Tuesday, January 10, 2012

The Challenge: Making Scenes into a Story

Last spring, for a creative writing class, our assignment was to write six brief scenes:  three each from the point of view of two different characters.  We were supposed to write from the point of view of character A observing character B, while character B did three different daily activities.  Then we did the same thing from the point of view of character B observing character A while character A did three more daily activities.

This was a fun exercise, but these short, unconnected pieces have been languishing on my computer for awhile now.  So I had a bright idea:  can I weave these six unconnected scenes into a story?  Is it possible?

At first, I thought this would be easy.  The scenes feature the same two characters, so all I'd have to do is weave the daily activities into some logical sequence, right?  Easy peasy.
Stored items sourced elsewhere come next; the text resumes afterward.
Definition end_coalescing : M unit :=
  f ← get_flags;
  match coalesce_until f with
  | None => mret ()
  | Some until =>
      now ← instant_now;
      if until <=? now then
        modify_flags (put_pending None);;
        match pending_window_title f with
        | Some title => settle_held_title title
        | None => mret ()
        end;;
        modify_flags (fun f => put_reconcile false (put_coalesce None f));;
        s ← get_state;
        if can_emit s then schedule_emit 0 else mret ()
      else mret ()
  end.

Definition emit_scheduled : M unit :=
  f ← get_flags;
  match scheduled_emit_at f with
  | None => mret ()
  | Some when =>
      now ← instant_now;
      s ← get_state;
      if (when <=? now) && can_emit s then
        emit_focus;;
        modify_flags (put_scheduled None)
      else mret ()
  end.

(** ** The loop *)
Definition on_received (poll_value : Z) (r : Received) : M Flow :=
  match r with
  | Msg m => on_message m
  | Timeout poll =>
      if poll_value =? POLL_SUSPEND_MS then mret Continue
      else match poll with inl info => on_poll info | inr err => on_poll_error err end
  | Disconnected => mret Break
  end.

(** One turn; the answer tells whether the loop goes on. *)
Definition turn (x : Turn) : M bool :=
  if should_stop x then mret false
  else
    flow ← on_received (poll_value x) (received x);
    match flow with
    | Proceed => end_coalescing;; emit_scheduled;; mret true
    | Continue => mret true
    | Break => mret false
    end.

Fixpoint turns (l : list Turn) : M bool :=
  match l with
  | [] => mret true
  | x :: l' =>
      go_on ← turn x;
      if go_on : bool then turns l' else mret false
  end.

(** The local variables at the start. *)
Definition new_io (empty : I) : Io :=
  {| pid_cache := with_capacity (pid_cache_capacity caps);
     last_titles :=
       if 0 <? title_cache_ttl_secs caps
       then with_capacity_and_ttl (title_cache_capacity caps) (secs (title_cache_ttl_secs caps))
       else with_capacity (title_cache_capacity caps);
     last_app_window := with_capacity (title_cache_capacity caps);
     weak_app_window := with_capacity_and_ttl (title_cache_capacity caps) (secs 2);
     interner := empty; mono_read := 0; utc_read := 0; process_read := 0; emitted := [] |}.

Definition new_flags : Flags :=
  {| poll_lock_active := false; poll_lock_since := None; coalesce_until := None;
     pending_window_title := None; last_app_before_change := None;
     awaiting_poll_reconcile := false; reconcile_active := false; emit_seq := 0;
     scheduled_emit_at := None |}.

Definition new_worker (empty : I) : Worker :=
  let '(s, w) := new_state {| state := MkState "" 0 "" 0 0 0 0 0; flags := new_flags;
                              io := new_io empty |} in
  {| state := s; flags := flags w; io := io w |}.

Definition run_focus_worker (empty : I) (l : list Turn) : Worker :=
  (turns l (new_worker empty)).2.

End worker.

(** ** A concrete environment

    A clock that advances some milliseconds per reading, processes that started at
    second five, and the default configuration. *)
Definition demo_env (step : Z) : FocusEnv := {|
  mono n := millis (step * Z.of_nat n);
  utc n := secs 1700000000;
  process_start _ _ := Some 5%N;
  caps := {| pid_cache_capacity := 256; title_cache_capacity := 256;
             title_cache_ttl_secs := 60; focus_window_coalesce_ms := 100;
             focus_allow_zero_window_id := true |}
|}.
Definition demo_interner : StringInterner.StringInterner * StringInterner.arc_heap :=
  (StringInterner.new, {| StringInterner.arcs := ∅; StringInterner.next_addr := 0 |}).

Lemma demo_focus_interner_ok : StringInterner.interner_ok demo_interner.1 demo_interner.2.
Proof. split; cbn; intros *; rewrite ?lookup_empty; done. Qed.

Definition demo_run (step : Z) (l : list Turn) : Worker :=
  @run_focus_worker hash_order_id chrono_ref _ _ (demo_env step) demo_interner l.

Definition message (m : FocusMsg) : Turn :=
  {| should_stop := false; poll_value := 500; received := Msg m |}.
Definition poll (r : ActiveWindowInfo + string) : Turn :=
  {| should_stop := false; poll_value := 500; received := Timeout r |}.

(** A title that arrives before the application has settled is reported with it. *)
Example demo_title :
  (fun f => (app_name f, window_title f)) <$>
    emitted (io (demo_run 40 ([message (AppChange 7 "Mail"); message (WindowChange "Inbox")] ++
      replicate 6 (poll (inr "busy")))))
  = [("Mail", "Inbox")].
Proof. vm_compute. reflexivity. Qed.

End FocusWorker.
Well, it would have been nice if it worked out like that.  But it didn't.  It's taking a lot more massaging and rewriting to get the scenes to flow.  It's a really fun challenge, though--it forces you to smooth rough edges and really think about scene order and how you can arrange them to build to some sort of emotional awareness and climax.  Of course, I made it more difficult for myself by writing scenes that end mostly happily, while most of the stories I write end on a decidedly morbid or depressing note.  That's what's taking most of the revising time.  I have to correct for tone in each scene as I weave it in with the others.  The cool thing is that now I have an entirely new story to play with.

If you have a little spare time, give it a try--write six random half-page scenes featuring the same two characters, with three each from a particular character's point of view.  Choose activities to describe that are mundane:  washing hair, watering plants, making the bed, feeding the dog, watching the news, cooking dinner, cleaning a bathroom, etc.  Then let them sit for awhile.  As you think about the characters and what they might mean to each other, think about what you want to say through those characters.  How is their simple, everyday interaction leading to a larger truth?  Then have at it--mash those scenes into a story!